Я обращаю внимание на некоторые места в этой выписке: «Планов для перестройки здания много (на Западе), но нет материала» и т. д.
«У нас, напротив того, материал в изобилии и сам собою складывается под влиянием внутренних зиждительных начал, не нуждаясь ни в каких придуманных планах постройки». И дальше, где Данилевский выражается так: «имеющего еще в первый раз установить», а не «установившего». Разве эти места не указывают на то, что и для общинного начала он ждал «развития», а не удовлетворялся теперешним положением дел. Человек, который говорил об условиях, благоприятных и неблагоприятных для перестройки здания, мог рассчитывать на то, что его не заподозрят в неподвижном охранении и в самообольщении насчет совершенства «настоящего» строя.
Несчастия же собственно хозяйственного порядка, неурожая или изнурения почвы, (которых упоминает г. Соловьев, прямо к общинной форме землевладения не относятся. Эти неудобства могут быть уделом и личной, отчуждаемой собственности, и никто не может доказать, что, с переходом общинных порядков к индивидуальным участковым, с правом отчуждаемости), крестьянское хозяйство процветет немедленно. Хозяева и земские люди, более нас с г. Соловьевым во всем подобном сведущие, находят столько разнородных причин современному упадку крестьянского хозяйства, это по меньшей мере было бы неосторожно возлагать всю ответственность за этот упадок на общинную форму землевладения.
Тут участвуют в значительной степени и пьянство, и другие причины более морального, чем вещественного свойства, и потому, прежде чем посягать на строй общины, надо позаботиться как можно более о настроении самого общинника. При власти помещиков была та же община, но люди, ее составлявшие, были другие: они вынуждены были вести себя иначе, и хозяйство их шло гораздо сноснее. Мы все думали лет 25–30 тому назад, что крестьяне без нас будут хозяйничать гораздо лучше нас самих; но пришлось разочароваться в их практической мудрости…

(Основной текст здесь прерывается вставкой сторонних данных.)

Lemma db_secure v d pP (Q : Z * Z -> Db -> Prop) E :
  sees s v d -> started v -> pP = 0 \/ pP = p -> counted v0 (ptr pP) v ->
  (forall v' pP' d', sees s v' d' -> started v' -> pP' = 0 \/ pP' = p -> counted v0 (ptr pP') v' -> Q (SQLITE_OK, pP') d') ->
  (forall v' pP' rc d', sees s v' d' -> pP' = 0 \/ pP' = p -> counted v0 (ptr pP') v' -> fault s rc -> Q (rc, pP') d') ->
  wp (if negb (Z.land (btsFlags (s_bt s)) BTS_SECURE_DELETE =? 0) then
        w ← writePage pP p;
        (if w.1 =? SQLITE_OK then on p (memset 0 0 (pageSize (s_bt s))) else mret ());;
        mret w
      else mret (SQLITE_OK, pP)) Q E d.
Proof.
  intros S1 Hst HpP Hc HQ HE. destruct p_range as [Hp2 Hpp]. destruct (negb _); [|by apply db_ret, (HQ v)].
  apply db_bind, (db_writePage v d pP []); [done|done|by rewrite app_nil_r| |].
  2: { intros rc pP' r d1 Hf HpP' v' S2 Hc2. cbn [fst]. destruct (Z.eqb_spec rc SQLITE_OK); [by destruct Hf|].
       apply db_bind, db_ret, db_ret, (HE v'); [done|done|by rewrite app_nil_r in Hc2|done]. }
  intros r w d1 Hw Hpw v' S2 Hc2. cbn [fst Z.eqb].
  assert (vrefs v' p <> 0%nat) as Hrp by (rewrite (Hc2 p), among_cons, decide_True by done; lia).
  pose proof (sees_length s v' d1 p S2) as Hlen. pose proof (se_bytes _ _ _ S2 p) as [_ Hby].
  apply db_bind, (db_on s v'); [done|done|].
  apply ok_memset; [lia|lia|rewrite (sees_data s v') by done; lia|].
  rewrite (sees_data s v') by done. cbn [aData setData]. split_and!.
  - split; [rewrite length_store; rewrite ?length_replicate; lia|]. apply store_bytes; [done|by apply Forall_replicate].
  - by right.
  - intros d2 S3. rewrite fromDbPage_setData, (se_page _ _ _ S2) in S3. eapply db_ret, HQ; [exact S3| |by right|by rewrite ptr_eq by lia].
    destruct Hst as [T1 T2 T3 T4 T5]. split; cbn; try done.
    + by rewrite fn_lookup_insert_ne by lia.
    + intros q Hq1 Hqp. rewrite fn_lookup_insert_ne by done. by apply T2.
    + by apply Hw.
Qed.

Lemma db_mark v d (Q : Z -> Db -> Prop) E :
  sees s v d -> started v ->
  (forall v' d', sees s v' d' -> prepared v' -> vrefs v' = vrefs v -> Q SQLITE_OK d') ->
  (forall rc d', sees s v d' -> fault s rc -> Q rc d') ->
  wp (if autoVacuum (s_bt s) then code (ptrmapPut p PTRMAP_FREEPAGE 0) else mret SQLITE_OK) Q E d.
Proof.
  intros S1 [T1 T2 T3 T4 T5] HQ HE. destruct (autoVacuum (s_bt s)) eqn:Ha.
  - destruct (map_page Ha) as (Hm & Hm1 & Hmp & Hmf & Hmi).
    apply db_code, (db_ptrmapPut s Hbt v); [done|done|split; done|lia| | |by intros; apply HE].
    + rewrite T2 by done. by apply Hfl.
    + intros w d1 Hw S2. eapply HQ; [exact S2| |done]. unfold withEntry. split; cbn; try done.
      * by rewrite fn_lookup_insert_ne.
      * intros q Hq1 Hqp. unfold marked. rewrite Ha. cbn. unfold insert, fn_insert.
        case_decide as Hq; [by rewrite T2 by done|by apply T2].
      * by apply Hw.
  - apply db_ret, (HQ v); [done| |done]. split; try done. unfold marked. by rewrite Ha.
Qed.

Lemma db_freePageBody v d pP (E : Z -> Db -> Prop) :
  sees s v d -> pP = 0 \/ pP = p -> (forall q, vpage v q = vpage v0 q) -> vsize v = vsize v0 ->
  (forall q, vhas v q = vhas v0 q) -> counted v0 (ptr pP) v ->
  wp (freePageBody pP p) atLabel E d.
Proof.
  intros S1 HpP Hpg Hsz Hh Hc. pose proof (fl_one _ _ _ Hfl) as H1. destruct p_range as [Hp2 _].
  unfold freePageBody. apply db_bind, db_look. rewrite (se_bt _ _ _ S1).
  assert (forall rc pP' v' d', fault s rc -> pP' = 0 \/ pP' = p -> sees s v' d' -> counted v0 (ptr pP') v' ->
    atLabel (rc, pP', 0) d') as Hlab.
  { intros rc pP' v' d' Hf HpP' S' Hc'. apply (label_fault rc pP' 0 v'); [done|done|by rewrite app_nil_r|by left]. }
  apply db_bind, db_code, (db_PagerWrite s v); [done| |].
  2: { intros d1 rc S2 Hf. destruct (Z.eqb_spec rc SQLITE_OK); [by destruct Hf|]. by apply db_ret, (Hlab _ _ v). }
  intros d1 S2. cbn [Z.eqb negb]. assert (vrefs v 1 <> 0%nat) as Hr1 by (rewrite (Hc 1); lia).
  eapply db_bind, (db_get4byte s _ d1); [done|done|lia|lia|]. intros d2 S3. cbn [vpage putWrite].
  rewrite Hpg, (fl_count _ _ _ Hfl).
  eapply db_bind, (db_put4byte s _ d2); [done|done|inw|lia|lia|]. intros d3 S4. cbn [vpage putWrite] in S4.
  rewrite Hpg in S4. apply db_bind. eapply (db_secure _ d3 pP); [exact S4| |done|exact Hc| |].
  { split; cbn; try done.
    - rewrite fn_lookup_insert. by rewrite Hpg.
    - intros q Hq1 Hqp. rewrite fn_lookup_insert_ne by done. apply Hpg.
    - inw. }
  2: { intros v' pP' rc d4 S5 HpP' Hc' Hf. destruct (Z.eqb_spec rc SQLITE_OK); [by destruct Hf|]. by apply db_ret, (Hlab _ _ v'). }
  intros v' pP' d4 S5 Hst HpP' Hc'. cbn [Z.eqb negb]. apply db_bind, (db_mark v'); [done|done| |].
  2: { intros rc d5 S6 Hf. destruct (Z.eqb_spec rc SQLITE_OK); [by destruct Hf|]. by apply db_ret, (Hlab _ _ v'). }
  intros v'' d5 S6 Hpr Hr. cbn [Z.eqb negb]. apply (db_freeRest v''); [done..|]. intros q. rewrite Hr. apply Hc'.
Qed.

Дело теперь в том, стало быть, чтобы, сохраняя общинный строй нерушимым, действовать на крестьян и хозяйство их всеми другими возможными путями и посягнуть на общину разве только тогда, когда после целого века или полувека стараний агрономических, административных, религиозно-нравственных и т. д. окажется что-нибудь более ясное. Например, если бы после таких долгих попечений, опытов и усилий оказалось несомненным, что при одинаковых урожаях, при сходной почве, при равном уровне нравственности, трезвости, предусмотрительности и т. д. крестьяне-общинники живут гораздо беднее и развратнее тех русских людей, которые владеют мелкой собственностью на правах свободной отчуждаемости и безусловной личной неотъемлемости (т. е. без опасения переделов). Впрочем, г. Соловьев ничуть и не предлагает ускорять внешними мерами разложение нашей общины, он даже одобряет то, что правительство русское, сохраняя общину, позаботилось о том, чтобы после освобождения не произошло внезапного обезземелия.